[Stored data entries]
Lemma waiting_ready j pk ws sigs out resend :
  w_kind j = WkWaitingRedeem pk ws sigs →
  triple (saw j (Some (j, out, resend))) (waiting_txs j pk ws sigs out) (ready j).
Proof.
  intros Hkind.
  assert (Hnone : ∀ P, triple P (mret (M:=IO string) None) (ready j)) by (intros P; apply triple_ret; by intros w _ _ ?).
  unfold waiting_txs.
  apply (triple_read _ _ _ _ (λ o w, ∀ m, o = Some m → m_id m = w_match_id j ∧ known m w)); [apply _|..].
  { intros w Hw _ m Hm. by apply (known_now sw). }
  intros [m|]; [|by apply Hnone].
  eapply (triple_weaken _ (λ w, saw j (Some (j, out, resend)) w ∧ m_id m = w_match_id j ∧ known m w));
    [|naive_solver|intros ? ? ? Hx; exact Hx].
  cbv zeta. fold (other_chain (w_chain j)).
  destruct (funding_of m (other_chain (w_chain j))) as [[otxid ovout]|] eqn:Hf; [|by apply Hnone].
  apply triple_try_ask; [apply _|]. intros n [spender_hex|] Hsp; [|by apply Hnone].
  apply triple_lift. intros spender Hdec. apply triple_lift. intros t Ht%ok_or_Ok.
  destruct (m_hashlock m ≫= match_hashlock) as [h|] eqn:Hh; [|by apply Hnone].
  destruct (revealed_by spender _ h) as [p|] eqn:Hp; [|by apply Hnone].
  apply triple_lift. intros [bp xp] Hnet. cbv zeta. apply triple_lift. intros spk Hspk%ok_or_Ok.
  apply triple_lift. intros _ _.
  apply triple_lift. intros _ _. apply triple_ret. intros w Hw [[Hsaw [Hid (Hr & [Hm _] & _)]] Hn] txs [= <-].
  destruct (Hsaw j out resend eq_refl) as [Hj Hx].
  assert (Hnet' : network_params (t_network (m_terms m)) = Ok (bp, xp)).
  { clear -Hnet. unfold map_err in Hnet. by destruct (network_params _); simplify_eq. }
  destruct (saw_output _ _ _ _ _ Hj ltac:(congruence) Hx) as (n' & out' & Hn' & Hout' & Hv' & Hs').
  pose proof Hj as (_ & _ & m' & t' & _ & _ & _ & _ & Ht' & _ & Hall).
  apply Forall_forall. intros tx (Hcov & v & sig & Hv & Hsig & Hfin)%finish_variants_elem. pose proof Hfin as Hfin'.
  rewrite Forall_forall in Hall. eapply finish_spends in Hfin as [Hspends _]; [|exact (Hall v Hv)].
  exists t'. split_and!; [done..|]. unfold allowed. rewrite Hkind. exists m, p. split_and!; [done..| |].
  - exists n, (otxid, ovout), t, spender_hex, spender, h. done.
  - exists v, sig, n', out', spk, bp, xp. rewrite <-Hv', <-Hs'. by split_and!.
Qed.

Lemma triple_job_txs j out resend n :
  triple (λ w, (n < asked w)%nat ∧ saw j (Some (j, out, resend)) w) (job_txs j out resend (reader_now n)) (ready j).
Proof.
  assert (Hnone : ∀ P, triple P (mret (M:=IO string) None) (ready j)) by (intros P; apply triple_ret; by intros w _ _ ?).
  unfold job_txs. destruct (w_kind j) as [| |pk ws sigs] eqn:Hkind.
  - apply triple_if; intros Hb; [by apply Hnone|]. zbool. apply triple_lift. intros txs Htxs. apply triple_ret.
    intros w Hw (Hn & Hs) txs' [= <-]. destruct (Hs j out resend eq_refl) as [Hj _]. apply Forall_forall. intros tx Hin.
    destruct (job_ok_spends _ _ _ _ _ Hj Htxs Hin) as (Hv & t & ? & ?). exists t. split_and!; [done..|].
    unfold allowed. rewrite Hkind. eauto.
  - apply (triple_read _ _ _ _ (λ o w, ∀ m, o = Some m → m_id m = w_match_id j ∧ known m w)); [apply _|..].
    { intros w Hw _ m Hm. by apply (known_now sw). }
    intros [m|]; [|by apply Hnone]. cbv zeta. apply triple_if; intros Hb; [by apply Hnone|].
    apply triple_lift. intros txs Htxs. apply triple_ret. intros w Hw [[Hn Hs] Hk] txs' [= <-].
    destruct (Hk m eq_refl) as [Hid (Hr & [Hm _] & _)]. destruct (Hs j out resend eq_refl) as [Hj Hx].
    apply Forall_forall. intros tx Hin.
    destruct (job_ok_spends _ _ _ _ _ Hj Htxs Hin) as (Hv & t & ? & ?). exists t. split_and!; [done..|].
    unfold allowed. rewrite Hkind. split; [done|]. exists m. split_and!; [done..|].
    destruct resend; [right|left].
    { destruct Hx as [Es Hx]. split; [|done]. eexists. by apply Hj. }
    destruct Hx as (i & Hi & Hx).
    simpl in Hb. zbool. by exists i, out.
  - eapply triple_weaken; [by apply (waiting_ready j pk ws sigs out resend)|tauto|done].
Qed.

Lemma sok_broadcast c hex w :
  inv w → sendable w (c, hex) → sok (sec_broadcast c hex) w (λ _ _, True).
Proof.
  intros Hw Hs. destruct (inv_ask sw w Hw) as [[Hi1 Hi2 Hi3] [Ha Hst _]].
  unfold sok, EdgeSafety.sok, sec_broadcast. simpl. split_and!; [by split|split; [done|done|]|done].
  exists [(c, hex)]. split; [done|]. constructor; [|done]. eapply sendable_mono; [..|exact Hs]; [simpl; lia|done].
Qed.

Lemma safe_run_job j n : safe sw (λ w, job_ok (asked w) (store w) j ∧ (n < asked w)%nat) (run_job j (reader_now n)).
Proof.
  unfold run_job. apply (triple_bind _ _ _ _ (saw j)); [apply _|eapply triple_weaken; [apply triple_job_prevout|tauto|done]|].
  intros [[[j' out] resend]|]; [|apply safe_ret].
  eapply (triple_weaken _ (λ w, (n < asked w)%nat ∧ saw j' (Some (j', out, resend)) w)); [| |done].
  2:{ intros w Hw [[_ Hn] Hs]. split; [done|]. intros ? ? ? [= <- <- <-]. by apply (Hs _ _ _ eq_refl). }
  apply (triple_bind _ _ _ _ (ready j')); [apply _|apply triple_job_txs|].
  intros [txs|]; [|apply safe_ret].
  apply triple_ask; [apply _|intros n']. cbv zeta. apply triple_lift. intros tx Htx%pick_variant_elem.
  eapply (triple_weaken _ (λ w, saw j' (Some (j', out, resend)) w ∧ ready j' (Some txs) w)); [|tauto|done].
  apply safe_bind; [apply _| |intros sent].
  { apply triple_section; [apply _|]. intros w Hw [Hs Hready]. destruct (Hs _ _ _ eq_refl) as [Hj _].
    apply sok_broadcast; [done|].
    specialize (Hready txs eq_refl). rewrite Forall_forall in Hready. destruct (Hready tx Htx) as (t & Ht & (i & Hi & Hp) & Hall).
    exists j', t, tx, i. done. }
  apply triple_lift. intros _ _. case_decide as Hnew; [|apply safe_ret].
  apply safe_put_job; [apply _|]. intros w Hw [Hs _]. destruct (Hs _ _ _ eq_refl) as [Hj Hx].
  apply job_sent_ok; [done|left]. destruct resend; [destruct Hx as [Hx _]; congruence|].
  destruct Hx as (i & ? & ?). exists i, out. done.
Qed.

Lemma safe_each {A} P (f : A → IO string unit) l :
  Stable P → Forall (λ a, safe sw P (f a)) l → safe sw P (each f l).
Proof.
  intros HP. induction 1 as [|a l Ha _ IH]; cbn [each]; [apply safe_ret|].
  apply safe_bind; [done|by apply safe_caught|intros _; done].
Qed.

Lemma watch_jobs_elem s j : j ∈ watch_jobs s ↔ ∃ key, watch s !! key = Some j.
Proof.
  unfold watch_jobs. rewrite list_elem_of_fmap. split.
  - intros ([key j'] & -> & Hx%scan_all_elem). eauto.
  - intros [key Hx]. exists (key, j). by rewrite scan_all_elem.
Qed.

#[local] Instance stable_jobs l : Stable (λ w, Forall (job_ok (asked w) (store w)) l).
Proof. intros w w' _ _ [? [_ _ ?] _] Hl. eapply Forall_impl; [done|]. intros j. by apply job_ok_mono. Qed.

Lemma safe_run_jobs n : safe sw (λ w, (n < asked w)%nat) (run_jobs (reader_now n)).
Proof.
  unfold run_jobs. apply (triple_read _ _ _ _ (λ l w, Forall (job_ok (asked w) (store w)) l)); [apply _|..].
  { intros w Hw _. apply Forall_forall. intros j [_ [key Hj]%watch_jobs_elem]%list_elem_of_filter.
    by eapply (si_jobs _ _ (iv_store _ _ Hw)). }
  intros jobs. apply safe_each; [apply _|]. apply Forall_forall. intros j Hj.
  eapply safe_weaken; [apply safe_run_job|]. intros w Hw [Hn Hall]. rewrite Forall_forall in Hall. auto.
Qed.

(** ** The participant's clock *)
Lemma safe_start_clock m n :
  safe sw (λ w, known m w ∧ (n < asked w)%nat) (start_participant_clock m (reader_now n)).
Proof.
  unfold start_participant_clock. destruct (m_xbt_funding m) as [[tx v]|] eqn:Hf; [|apply safe_ret].
  destruct (leg_witness_script m Xbt) as [ws|] eqn:Hws; [|apply safe_ret].
  apply triple_try_ask; [apply _|]. intros n' [out|] Hout; [|apply safe_ret].
  apply triple_if; intros Hb; [apply safe_ret|]. apply orb_false_iff in Hb as [Hpays%negb_false_iff Hconfs]. zbool.
  cbv zeta. apply safe_bind; [apply _| |intros [|]; [|apply safe_ret]].
  - apply triple_section; [apply _|]. intros w Hw [[Hk Hn] Hn']. apply sok_read.
    destruct (get_match (m_id m) (store w)) as [cur|] eqn:Hcur; [|by apply sok_ret].
    destruct (_ || _) eqn:Hg; [by apply sok_ret|]. rewrite !orb_false_iff, !bool_decide_eq_false in Hg.
    destruct Hg as [[Hst Hfb] Hxf]. apply dec_stable in Hst, Hfb, Hxf.
    destruct (known_now sw w _ cur Hw Hcur) as [Hid _]. pose proof (proj2 (proj2 Hk) _ Hcur) as Hmv.
    apply moves_later in Hmv as Hl.
    apply sok_then; [done|apply (mok_put_match _ cur); [apply Hw|by rewrite Hid|]|intros [] w1 Hw1 _; by apply sok_ret].
    apply rtc_once. rewrite <-(lt_terms _ _ Hl). eapply mv_clock; [done|done|by rewrite Hxf| |done].
    eapply confirmed_later; [exact Hl|]. exists n', ws, out. split_and!; done.
  - unfold relay_push. apply triple_store; [apply _|intros w Hw _; apply mok_push_msg, Hw|intros _; apply safe_ret].
Qed.

(** ** Closing *)
#[local] Instance stable_all_gone (legs : list (Chain * (string * Z))) :
  Stable (λ w, Forall (λ x, gone (asked w) (fst x) (snd x)) legs).
Proof. intros w w' _ _ [? _ _] Hl. eapply Forall_impl; [done|]. intros j. by apply gone_mono. Qed.

Lemma triple_all_spent P legs :
  Stable P → triple P (all_spent legs)
    (λ r w, r = true → Forall (λ x, gone (asked w) (fst x) (snd x)) legs).
Proof.
  revert P. induction legs as [|[c [tx v]] legs IH]; intros P HP; cbn [all_spent]; [apply triple_ret; by constructor|].
  apply triple_try_ask; [done|]. intros n [out|] Ho; [by apply triple_ret|].
  eapply triple_weaken; [apply (triple_frame _ (λ w, P w ∧ (n < asked w)%nat)); [apply _|apply IH, _]|done|].
  intros r w _ [[_ Hn] Hall] Hr. constructor; [by exists n|auto].
Qed.

Lemma funded_legs_elem m c f : (c, f) ∈ funded_legs m ↔ funding_of m c = Some f.
Proof.
  unfold funded_legs. rewrite list_elem_of_omap. split.
  - intros (c' & _ & (f' & Hf & [= -> ->])%fmap_Some). done.
  - intros Hf. exists c. rewrite Hf. split; [destruct c; set_solver|done].
Qed.

Lemma safe_close_if_spent P m now : Stable P → safe sw P (close_if_spent m now).
Proof.
  intros HP. unfold close_if_spent. apply triple_if; intros Hst; [apply safe_ret|].
  apply negb_false_iff, bool_decide_eq_true in Hst. apply triple_if; intros _; [apply safe_ret|].
  eapply triple_bind; [done|by apply triple_all_spent|]. intros [|]; [|apply safe_ret]. cbn [negb].
  apply (safe_weaken _ (λ w, Forall (λ x, gone (asked w) (fst x) (snd x)) (funded_legs m))); [|intros w _ [_ Hx]; by apply Hx].
  apply triple_section; [apply _|]. intros w Hw Hg. apply sok_read.
  destruct (get_match (m_id m) (store w)) as [cur|] eqn:Hcur; [|by apply sok_ret].
  destruct (_ || _) eqn:Hb; [by apply sok_ret|]. rewrite !orb_false_iff, !bool_decide_eq_false in Hb.
  destruct Hb as [[Hs Hx] Hbt]. apply dec_stable in Hs, Hx, Hbt. destruct (known_now sw w _ cur Hw Hcur) as [Hid _].
  apply sok_store_last; [done|apply (mok_put_match _ cur); [apply Hw|by rewrite Hid|]].
  apply rtc_once, mv_close; [by rewrite Hs|]. intros c f Hf.
  assert (Hin : (c, f) ∈ funded_legs m) by (apply funded_legs_elem; destruct c; simpl in *; congruence).
  rewrite Forall_forall in Hg. by apply (Hg (c, f)).
Qed.

(** ** The pass *)
Lemma safe_modify P (f : Store → Store) :
  Stable P → (∀ w, inv w → P w → sinv (asked w) (f (store w)) ∧ sle (asked w) (store w) (f (store w))) →
  safe sw P (io_store (E:=string) (λ e, e) (modify f)).
Proof.
  intros HP Hf. apply triple_store_last; [done|]. intros w Hw HPw. destruct (Hf w Hw HPw). by apply mok_modify.
Qed.

Lemma safe_purge_pass P now : Stable P → safe sw P (purge_pass now).
Proof.
  intros HP. unfold purge_pass. apply triple_look; [done|intros pending]. apply triple_look; [done|intros ms].
  apply safe_bind; [done|apply safe_each; [done|]|intros _].
  { apply Forall_forall. intros m _. apply safe_modify; [done|]. intros w Hw _. apply purge_match_ok, Hw. }
  apply triple_look; [done|intros used]. apply triple_look; [done|intros os].
  apply safe_bind; [done|apply safe_each; [done|]|intros _].
  { apply Forall_forall. intros o _. apply safe_modify; [done|]. intros w Hw _. apply purge_offer_ok, Hw. }
  apply safe_modify; [done|]. intros w Hw _. apply set_strikes_ok, Hw.
Qed.

#[local] Instance stable_all_known ms : Stable (λ w, Forall (λ m, known m w) ms).
Proof.
  intros w w' Hw Hw' Hl Hall. eapply Forall_impl; [exact Hall|]. intros m.
  exact (stable_known sw m w w' Hw Hw' Hl).
Qed.

Lemma all_known w : inv w → Forall (λ m, known m w) (all_matches (store w)).
Proof. intros Hw. apply Forall_forall. intros m [id Hm]%all_matches_elem. by apply (known_now sw w id m). Qed.

Lemma safe_run_once P : Stable P → safe sw P (run_once sw).
Proof.
  intros HP. unfold run_once. apply triple_ask; [done|intros n].
  eapply (triple_weaken _ (λ w, (n < asked w)%nat)); [|tauto|done].
  apply safe_bind; [apply _|apply safe_run_jobs|intros _].
  apply safe_bind; [apply _|apply safe_modify; [apply _|]|intros _].
  { intros w Hw Hn. apply tick_ok; [apply Hw|done]. }
  apply triple_store; [apply _|intros w Hw _; apply mok_rematch, Hw|intros _].
  apply (triple_read _ _ _ _ (λ ms w, Forall (λ m, known m w) ms)); [apply _|intros w Hw _; by apply all_known|].
  intros ms. apply safe_bind; [apply _|apply safe_each; [apply _|]|intros _].
  { apply Forall_forall. intros m Hm. apply triple_if; intros _; [|apply safe_ret].
    eapply safe_weaken; [apply safe_start_clock|]. intros w Hw [Hn Hall]. rewrite Forall_forall in Hall. auto. }
  apply triple_look; [apply _|intros ms']. apply safe_bind; [apply _|apply safe_each; [apply _|]|intros _].
  { apply Forall_forall. intros m _. apply safe_close_if_spent, _. }
  apply safe_purge_pass, _.
Qed.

### PROMPT:
From the records above, retype only the lines starting at the line that contains "destruct Hx as (i & ?" and ending at the line that contains "- intros ([key", both included.

### ANSWER TO THIS EXERCISE:
  destruct Hx as (i & ? & ?). exists i, out. done.
Qed.

Lemma safe_each {A} P (f : A → IO string unit) l :
  Stable P → Forall (λ a, safe sw P (f a)) l → safe sw P (each f l).
Proof.
  intros HP. induction 1 as [|a l Ha _ IH]; cbn [each]; [apply safe_ret|].
  apply safe_bind; [done|by apply safe_caught|intros _; done].
Qed.

Lemma watch_jobs_elem s j : j ∈ watch_jobs s ↔ ∃ key, watch s !! key = Some j.
Proof.
  unfold watch_jobs. rewrite list_elem_of_fmap. split.
  - intros ([key j'] & -> & Hx%scan_all_elem). eauto.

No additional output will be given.